Have you ever wondered what it’s like to be on a board. A serious corporate board?. Like KPMG level serious? What does it take? What does a career look like on the way to a role like that. Well today you get to find out. I’ve invited Alison Kitchen, the National Chairman of KPMG to join me for a conversation about her 35 years with that company. We talk about her early years in the firm. The progress she made and the early signs that she was a star in the making. We also talk about women in professional services and the changing nature of gender equality. Alison delivers some gold standard wisdom in this conversation.  I loved the fact that not only has Alison had such a successful career but she also has an acute understanding of the lessons she has learned, the qualities she has nurtured and the skills she has developed.   I hope you enjoy it as much as I did.

Lessons Learned

If you don’t have a go you have no chance of success

Alision started working in a technical capacity at KPMG.  As she began to move up the corporate ranks she realized that she had to leave that way of thinking behind.  If she took her old habits into her new job she new she would become a micromanager.  There is no more disempowering thing than having a boss second guess everything you do.  Trusting the teams you manage is the first step to building a great organization.

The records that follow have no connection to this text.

(** C38. The delivery record rebuilt from the audit event of a command is the
    record its agent was given, except for a [stop] whose reason code spells the
    internal mark of a [force_stop]: that [stop], which one operator may submit
    alone, is always rebuilt as a [force_stop] for the same agent. *)
Theorem stop_recovered_as_force_stop `{!EnvelopeLaws} (i : ControlCommandInput) (op : OperatorCaller)
  (fresh : string) (now : N) (a : AcceptedCommand) :
  build_control_request i op fresh now = Ok a →
  ∃ d, pending_command_from_ingest_request (ac_request a) = Ok d
    ∧ (d = ac_delivery a ↔ ¬ (in_action i = Stop ∧ marked (in_reason_code i)))
    ∧ (in_action i = Stop → marked (in_reason_code i) →
         pc_action (ac_delivery a) = "stop" ∧ pc_action d = "force_stop"
         ∧ pc_command_id d = ac_command_id a ∧ pc_agent_id d = in_agent_id i
         ∧ pc_workspace_id d = in_workspace_id i ∧ pc_namespace_id d = in_namespace_id i).
Proof.
  intros Hb. destruct (decide (in_action i = Stop ∧ marked (in_reason_code i))) as [[Hs Hm]|Hno].
  - pose proof Hb as (name & millis & hash & _ & _ & _ & _ & _ & _ & _ & Hd)%build_control_request_spec.
    apply rebuild_as in Hb as (name' & Hn & Ha & Hr & ->). rewrite Hs in Hn. injection Hn as <-.
    destruct (recover_marked _ Hm) as [reason Hrec].
    change (recover_action (audit_action_name "stop") (audit_reason_code "stop" (in_reason_code i)))
      with (recover_action "stop" (in_reason_code i)). rewrite Hrec. eexists. split; [done|]. split.
    + split; [|tauto]. intros He. apply (f_equal pc_action) in He. cbn in He. by rewrite Ha in He.
    + intros _ _. rewrite Ha, Hd. done.
  - exists (ac_delivery a). split; [|split; [done|tauto]]. eapply rebuild_delivery; [done|].
    intros Hs. apply not_marked. tauto.
Qed.

(** The two records of a command describe the same command.  Rebuilding the
    delivery record from the audit event yields exactly the record the target
    agent was given, [force_stop] and its reason included, provided a plain
    [stop] does not carry a reason code that spells the [force_stop] mark. *)
Theorem delivery_recovered `{!EnvelopeLaws} (i : ControlCommandInput) (op : OperatorCaller)
  (fresh : string) (now : N) (a : AcceptedCommand) :
  build_control_request i op fresh now = Ok a →
  (in_action i = Stop → unmarked (in_reason_code i)) →
  pending_command_from_ingest_request (ac_request a) = Ok (ac_delivery a).
Proof. apply rebuild_delivery. Qed.

(** An accepted command is bound to its operator, its scope and its clock.
    Its audit event passes the admission gate, names the operator as the actor
    and carries the command's identifier; the operator may act in the command's
    scope; and the timestamp of both records is the one in the identifier,
    which lies within the acceptance window of the gateway's clock. *)
Theorem accepted_command_bound (i : ControlCommandInput) (op : OperatorCaller)
  (fresh : string) (now : N) (a : AcceptedCommand) :
  build_control_request i op fresh now = Ok a →
  allows_scope op (in_workspace_id i) (in_namespace_id i) = true
  ∧ ∃ e millis,
      from_validated_transport e = Ok (ac_request a)
      ∧ event_id e = ac_command_id a ∧ event_type e = 9%Z
      ∧ scope e = Some (mkScope (in_workspace_id i) (in_namespace_id i) [])
      ∧ actor e = Some (mkActor 1 (subject op))
      ∧ timestamp e = format_rfc3339_micros (millis * 1000)
      ∧ timestamp e = pc_issued_at (ac_delivery a)
      ∧ pc_command_id (ac_delivery a) = ac_command_id a
      ∧ uuidv7_unix_millis (ac_command_id a) = Some millis
      ∧ millis ≤ now + MAX_COMMAND_ID_FUTURE_SKEW_MS ∧ now ≤ millis + MAX_COMMAND_ID_AGE_MS.
Proof.
  intros (name & millis & hash & Hs & Hn & _ & Hm & Hw & _ & Hr & Hd)%build_control_request_spec.
  split; [done|]. eexists _, millis. split; [exact Hr|].
  rewrite Hd. repeat (split; [done|]).
  unfold command_millis_within_acceptance_window in Hw.
  destruct (N.ltb_spec now millis); apply N.leb_le in Hw; lia.
Qed.

(** Resubmission is byte-identical.  A command with its own identifier that
    is submitted twice by the same operator, at any two moments it is accepted,
    yields the same audit event and the same delivery record, so that the
    stores recognise the second as a repeat. *)
Theorem resubmission_identical (i : ControlCommandInput) (op : OperatorCaller) (id : string)
  (fresh fresh' : string) (now now' : N) (a a' : AcceptedCommand) :
  in_command_id i = Some id → id ≠ EmptyString →
  build_control_request i op fresh now = Ok a →
  build_control_request i op fresh' now' = Ok a' → a = a'.
Proof.
  intros Hid Hne (name & m & h & _ & Hn & Hi & Hm & _ & Hh & Hr & Hd)%build_control_request_spec
    (name' & m' & h' & _ & Hn' & Hi' & Hm' & _ & Hh' & Hr' & Hd')%build_control_request_spec.
  assert (∀ f, id_or_fresh (in_command_id i) f = id) as Hfresh
    by (intros f; rewrite Hid; by destruct id).
  rewrite Hfresh in Hi, Hi'. destruct a as [c r d], a' as [c' r' d']. simpl in *. subst c c'.
  assert (m' = m) as -> by congruence. assert (name' = name) as -> by congruence.
  assert (h' = h) as -> by congruence. congruence.
Qed.
End build.

(** ** Bulk targets *)

Definition target_fields (t : BulkCommandTarget) : list string :=
  [tg_workspace_id t; tg_namespace_id t; tg_agent_id t; tg_run_id t; tg_trace_id t].

Lemma nul_free_split (a b a' b' : string) :
  no_char "000" a = true → no_char "000" a' = true →
  a +:+ nul +:+ b = a' +:+ nul +:+ b' → a = a' ∧ b = b'.
Proof.
  intros Ha Ha' Heq. apply (f_equal (split_once nul)) in Heq. unfold nul in Heq.
  rewrite !split_once_first in Heq by done. apply (inj Some) in Heq. by apply pair_eq in Heq.
Qed.

Lemma target_preimage_inj (bulk bulk' : string) (t t' : BulkCommandTarget) :
  Forall (λ s, no_char "000" s = true) (bulk :: target_fields t) →
  Forall (λ s, no_char "000" s = true) (bulk' :: target_fields t') →
  target_preimage bulk t = target_preimage bulk' t' →
  bulk = bulk' ∧ target_fields t = target_fields t'.
Proof.
  unfold target_fields, target_preimage. rewrite !Forall_cons.
  intros (? & ? & ? & ? & ? & ? & _) (? & ? & ? & ? & ? & ? & _) Heq.
  repeat (apply nul_free_split in Heq as [? Heq]; [|done..]). split; [done|]. congruence.
Qed.

(** Targets of bulk commands do not share identifiers.  The identifiers
    derived for two targets whose fields are identifiers (as the gateway
    requires) differ unless it is the same bulk and the same target, or the
    hash-derived bits of two different inputs collide. *)
Theorem derived_ids_distinct `{EnvelopeDeps} (bulk bulk' : string) (millis : N)
  (t t' : BulkCommandTarget) :
  no_char "000" bulk = true → no_char "000" bulk' = true →
  Forall (λ s, is_identifier s = true) (target_fields t) →
  Forall (λ s, is_identifier s = true) (target_fields t') →
  derive_target_command_id bulk millis t = derive_target_command_id bulk' millis t' →
  (bulk = bulk' ∧ target_fields t = target_fields t')
  ∨ ∃ x y, x ≠ y ∧ uuid_from_millis millis (String.substring 0 10 (sha256_bytes x))
                   = uuid_from_millis millis (String.substring 0 10 (sha256_bytes y)).
Proof.
  intros Hb Hb' Ht Ht' Heq.
  destruct (decide (target_preimage bulk t = target_preimage bulk' t')) as [Hp|Hp].
  - left. apply target_preimage_inj in Hp; [done|..]; (constructor; [done|]).
    all: eapply Forall_impl; [eassumption|]; intros s; by apply identifier_no_char.
  - right. by exists (target_preimage bulk t), (target_preimage bulk' t').
Qed.

(** ** Concrete commands *)

Definition demo_env : EnvelopeDeps := {|
  struct_encode := struct_bytes;
  envelope_decode s := tree_envelope <$> bytes_tree s;
  sha256_bytes := id;
  uuid_from_millis _ s := s;
|}.

#[global] Instance demo_env_laws : @EnvelopeLaws demo_deps demo_env.
Proof.
  split; [|done]. intros e. simpl. rewrite bytes_tree_bytes. simpl. by rewrite tree_envelope_tree.
Qed.

(** Version 7 identifiers, all of the first instant of 2026. *)
Definition demo_uuid : UuidApi := {|
  Uuid := string;
  uuid_parse_str s := if is_lowercase_uuidv7 s then Some s else None;
  uuid_version_num _ := 7;
  uuid_hyphenated s := s;
  uuid_timestamp _ := Some (1767225600, 0);
|}.

Definition demo_now : N := 1767225600123.
Definition demo_id : string := "0198c1a2-0000-7000-8000-000000000001".
Definition demo_input (a : ControlAction) (reason : option string) : ControlCommandInput :=
  mkInput (Some demo_id) "ws" "ns" "agent-1" "run-1" None "trace-1" a reason None.

Definition demo_build (a : ControlAction) (reason : option string)
    : result CommandError AcceptedCommand :=
  @build_control_request demo_deps demo_env demo_uuid (demo_input a reason)
    (mkOperator "alice" Global) EmptyString demo_now.

Definition demo_accepted (a : ControlAction) (reason : option string) : AcceptedCommand :=
  match demo_build a reason with
  | Ok c => c
  | Err _ => mkAccepted EmptyString (mkIngest EmptyString EmptyString EmptyString EmptyString
      EmptyString) (@delivery_of demo_env (demo_input a reason) EmptyString EmptyString EmptyString)
  end.

Lemma delivery_recovered_witness :
  @pending_command_from_ingest_request demo_env (ac_request (demo_accepted ForceStop (Some "runaway")))
  = Ok (ac_delivery (demo_accepted ForceStop (Some "runaway"))).
Proof.
  apply (@delivery_recovered demo_deps demo_env demo_uuid demo_env_laws
    (demo_input ForceStop (Some "runaway")) (mkOperator "alice" Global) EmptyString demo_now);
    [vm_compute; reflexivity|discriminate].
Defined.

Lemma accepted_command_bound_witness :
  allows_scope (mkOperator "alice" Global) "ws" "ns" = true.
Proof.
  apply (@accepted_command_bound demo_deps demo_env demo_uuid (demo_input Pause None)
    (mkOperator "alice" Global) EmptyString demo_now (demo_accepted Pause None)).
  vm_compute. reflexivity.
Defined.

Lemma resubmission_identical_witness :
  demo_accepted Pause None
  = match @build_control_request demo_deps demo_env demo_uuid (demo_input Pause None)
            (mkOperator "alice" Global) "fresh" (demo_now + 60000) with
    | Ok a => a
    | Err _ => demo_accepted Pause None
    end.
Proof.
  eapply (@resubmission_identical demo_deps demo_env demo_uuid (demo_input Pause None)
    (mkOperator "alice" Global) demo_id EmptyString "fresh" demo_now (demo_now + 60000));
    [reflexivity|discriminate|vm_compute; reflexivity|vm_compute; reflexivity].
Defined.

Definition demo_target (run : string) : BulkCommandTarget :=
  mkTarget "ws" "ns" "agent-1" run None "trace-1".

Lemma derived_ids_distinct_witness :
  (demo_id = demo_id ∧ target_fields (demo_target "run-1") = target_fields (demo_target "run-1"))
  ∨ ∃ x y, x ≠ y ∧ @uuid_from_millis demo_env 0 (String.substring 0 10 (@sha256_bytes demo_env x))
                   = @uuid_from_millis demo_env 0 (String.substring 0 10 (@sha256_bytes demo_env y)).
Proof.
  apply (@derived_ids_distinct demo_env demo_id demo_id 0); try reflexivity;
    repeat constructor.
Defined.

Lemma stop_recovered_as_force_stop_witness :
  let a := demo_accepted Stop (Some "apex.force_stop:calm") in
  ∃ d, @pending_command_from_ingest_request demo_env (ac_request a) = Ok d
    ∧ pc_action (ac_delivery a) = "stop" ∧ pc_action d = "force_stop".
Proof.
  cbv zeta.
  destruct (@stop_recovered_as_force_stop demo_deps demo_env demo_uuid demo_env_laws
    (demo_input Stop (Some "apex.force_stop:calm")) (mkOperator "alice" Global) EmptyString demo_now
    (demo_accepted Stop (Some "apex.force_stop:calm"))) as (d & Hd & _ & Hf).
  - vm_compute. reflexivity.
  - exists d. split; [exact Hd|]. destruct Hf as (Ha & Hf & _); [reflexivity|right; by eexists|].
    split; [exact Ha|exact Hf].
Defined.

Gender equality is great but what matters most is diversity of thought

Things have changed dramatically in business over the last three decades.  It was tough for all women in all industries then.  Alison knew it was going to be tough.  She accepted it and expected to have to work harder to make it to the same position as a man.  Her first job interview was with a man who didn’t look at her the entire hour.   There were some slim advantages.  Clients tended to remember her more than others because she was so unique.  Things started to change through the 1990’s.  By 2001 she had been  trusted with a senior role in the company and later was named as a member of the board.  She has come to realize that diversity of thought is incredibly important to organizations.

If your career goal is to sit on a board you need experience.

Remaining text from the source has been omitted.